The Review - CLASSICAL & JAZZ - with TONY KIELY Published: 18 December 2008
Carols for a newborn King
CD REVIEW: CHRISTMAS AT KING'S King’s College Choir
WE'VE all been there – it’s late December, and having finally grabbed an armful of presents you’re now standing in an interminable queue in some hight street store with Jimmy Durante’s Frosty the Snowman belting out at full volume over the tannoy.
The despairing looks on the faces of customers and shop staff tells it’s own story – Christmas music can be hell.
But it need not be so. For some reason the high street always seems to plump for Christmas pop instead of classic Christmas, perhaps working on the assumption that the more frenzied the music being piped into the store, the closer to barracudas in a butchers shop the customers will become.
Enter King’s College Choir to act as a soothing balm for your festively fevered brow.

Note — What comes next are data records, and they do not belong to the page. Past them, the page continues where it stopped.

(** ** One workspace *)

(** A retention state that a record of its log cannot hold. *)
Definition unfit (now : Z) (id : bytes) (w : World) : Prop :=
  ∃ sts rs, ws_logs w id sts rs ∧ ¬ state_fits (event sts (planned now (pins (latest sts)) rs)).
(** A restore intent or an incoming sync that does not decode. *)
Definition undecodable (id : bytes) (w : World) : Prop :=
  ∃ d c, dirs w !! id = Some d ∧
    (restore_intent d = Some c ∧ (from_slice c : option RestoreRoots) = None ∨
     sync_incoming d = Some c ∧ (from_slice c : option SyncRoot) = None).

(** The logs part: the marks its records get, or an error of thinning. *)
Lemma records_run (persist : bool) now id w sts rs sm : ws_logs w id sts rs →
  ∃ r w', enqueue_records now persist id sm w = (r, w') ∧
    logs_only w w' ∧ (∀ id', id' ≠ id → timeline_of id' w' = timeline_of id' w) ∧
    match r with
    | Ok _ => ∃ st, policy now (pins (latest sts)) rs st ∧ marks w' = mark_edges (marks w) (omap (record_edge now st (head_sequence rs)) rs)
    | Err _ => unfit now id w
    end.
Proof.
  intros [Hdir Hret Hwc Hre Hpins]. unfold enqueue_records.
  destruct (policy_run persist now _ sts rs Hret Hwc Hre Hpins) as (r & t1 & Hrun1 & Hco1 & Hpol).
  pose proof (timeline_run id _ _ _ w Hrun1) as Hr1. pose proof (touches_set id t1 w) as T1. set (w1 := set_timeline_of id t1 w) in *.
  destruct r as [st|e].
  2: { exists (Err e), w1. split; [unfold mbind, M_bind; by rewrite Hr1 |]. split_and!; [apply T1 | apply T1 | by exists sts, rs]. }
  rewrite (M_bind_run _ _ _ _ _ Hr1). destruct (coherent_log _ _ Hco1) as [f1 Hf1].
  assert (timeline_of id w1 = t1) as Ht1 by by eapply timeline_set.
  destruct (head_run (ref_log t1) rs Hwc (coherent_recoverable _ _ Hco1)) as (l2 & Hrun2 & Hco2).
  set (t2 := mkTimeline (ret_file t1) l2). assert (on_refs head_ (timeline_of id w1) = (Ok (last rs), t2)) as Hr2.
  { rewrite Ht1. unfold on_refs. by rewrite Hrun2. }
  rewrite (M_bind_run _ _ _ _ _ (timeline_run id _ _ _ w1 Hr2)). pose proof (touches_set id t2 w1) as T2. set (w2 := set_timeline_of id t2 w1) in *.
  cbv zeta. fold (head_sequence rs). rewrite gets_bind. destruct (coherent_log _ _ Hco2) as [f2 Hf2].
  assert (timeline_of id w2 = t2) as Ht2 by (eapply timeline_set; [exact Hf2 | by apply T1]).
  destruct (for_each_record_run (visit_record now (head_sequence rs) st) (sm, marks w2) l2 rs Hwc (coherent_recoverable _ _ Hco2)) as (l3 & Hrun3 & Hco3).
  destruct (visit_run now (head_sequence rs) st rs sm (marks w2)) as [sm' Hv]. rewrite Hv in Hrun3.
  set (t3 := mkTimeline (ret_file t2) l3).
  assert (on_refs (for_each_record (visit_record now (head_sequence rs) st) (sm, marks w2)) (timeline_of id w2)
    = (Ok (sm', mark_edges (marks w2) (omap (record_edge now st (head_sequence rs)) rs)), t3)) as Hr3.
  { rewrite Ht2. unfold on_refs. change (ref_log t2) with l2. by rewrite Hrun3. }
  rewrite (M_bind_run _ _ _ _ _ (timeline_run id _ _ _ w2 Hr3)). pose proof (touches_set id t3 w2) as T3. set (w3 := set_timeline_of id t3 w2) in *.
  assert (touches id w w3) as T by (etrans; [exact T1 | etrans; [exact T2 | exact T3]]).
  set (mks := mark_edges (marks w2) _). exists (Ok sm'), (mkWorld (world_store w3) (dirs w3) mks). split; [done |].
  split_and!.
  - destruct (to_logs _ _ _ T). by split.
  - intros id' Hne. rewrite <- (to_others _ _ _ T id' Hne). done.
  - by exists st.
Qed.

Lemma enqueue_root_run id m sm w :
  ∃ sm', enqueue_root id m sm w = (Ok sm', mkWorld (world_store w) (dirs w) (mark_edge (marks w) (id, SnapshotKind, m))).
Proof.
  unfold enqueue_root. destruct (enqueue_run id SnapshotKind m (marks w)) as [b Hb].
  assert (on_marks (enqueue id SnapshotKind m) w = (Ok b, mkWorld (world_store w) (dirs w) (mark_edge (marks w) (id, SnapshotKind, m)))) as Hr.
  { unfold on_marks. by rewrite Hb. }
  rewrite (M_bind_run _ _ _ _ _ Hr). by eexists.
Qed.
Lemma intent_run c sm w :
  match enqueue_intent c sm w with
  | (Ok _, w') => w' = mkWorld (world_store w) (dirs w) (mark_edges (marks w) (intent_edges c))
  | (Err _, w') => w' = w ∧ ∃ b, c = Some b ∧ (from_slice b : option RestoreRoots) = None
  end.
Proof.
  unfold enqueue_intent, intent_edges. destruct c as [c|]; [| by destruct w]. destruct (from_slice c) as [i|] eqn:Ei; [| split; [done | by exists c]].
  cbn [with_context]. rewrite lift_ok_bind. destruct (enqueue_root_run (pre_snapshot i) ALL_CLASS_MASK sm w) as [sm1 H1'].
  rewrite (M_bind_run _ _ _ _ _ H1').
  destruct (enqueue_root_run (target_snapshot i) ALL_CLASS_MASK sm1 (mkWorld (world_store w) (dirs w) (mark_edge (marks w) (pre_snapshot i, SnapshotKind, ALL_CLASS_MASK)))) as [sm2 H2'].
  by rewrite H2'.
Qed.
Lemma incoming_run c sm w :
  match enqueue_incoming c sm w with
  | (Ok _, w') => w' = mkWorld (world_store w) (dirs w) (mark_edges (marks w) (incoming_edges c))
  | (Err _, w') => w' = w ∧ ∃ b, c = Some b ∧ (from_slice b : option SyncRoot) = None
  end.
Proof.
  unfold enqueue_incoming, incoming_edges. destruct c as [c|]; [| by destruct w]. destruct (from_slice c) as [i|] eqn:Ei; [| split; [done | by exists c]].
  cbn [with_context]. rewrite lift_ok_bind. destruct (enqueue_root_run (sync_snapshot i) ALL_CLASS_MASK sm w) as [sm1 H1']. by rewrite H1'.
Qed.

Their new release (on Virgin records, appropriately enough) features more than two and a half hours of classic Christmas carols by the legendary Cambridge choir.
From The Holly and the Ivy to A Child is Born in Bethlehem, and Quem pastores laudavere to In dulci jubilo, this recording is the perfect backdrop to an evening of mulled wine and mince pies.
It might not arrest your attention in the same way as, say, Gene Autry singing Rudolph the Rednosed
Reindeer, but it also won’t send you into paroxysms of angst as you’re reminded of the hour and half you spent queueing for said mince pies.
Personally, I like my Christmas music to be calming and of a slightly traditional bent. Wham! and Wizard are fine at the office knees-up, but if you want something to put you in the mood for a more meditative holiday period – as opposed to something that will bring you out in a cold sweat as you remember a few minute’s drunken canoodling with the boss – pick up a copy of Christmas at King’s.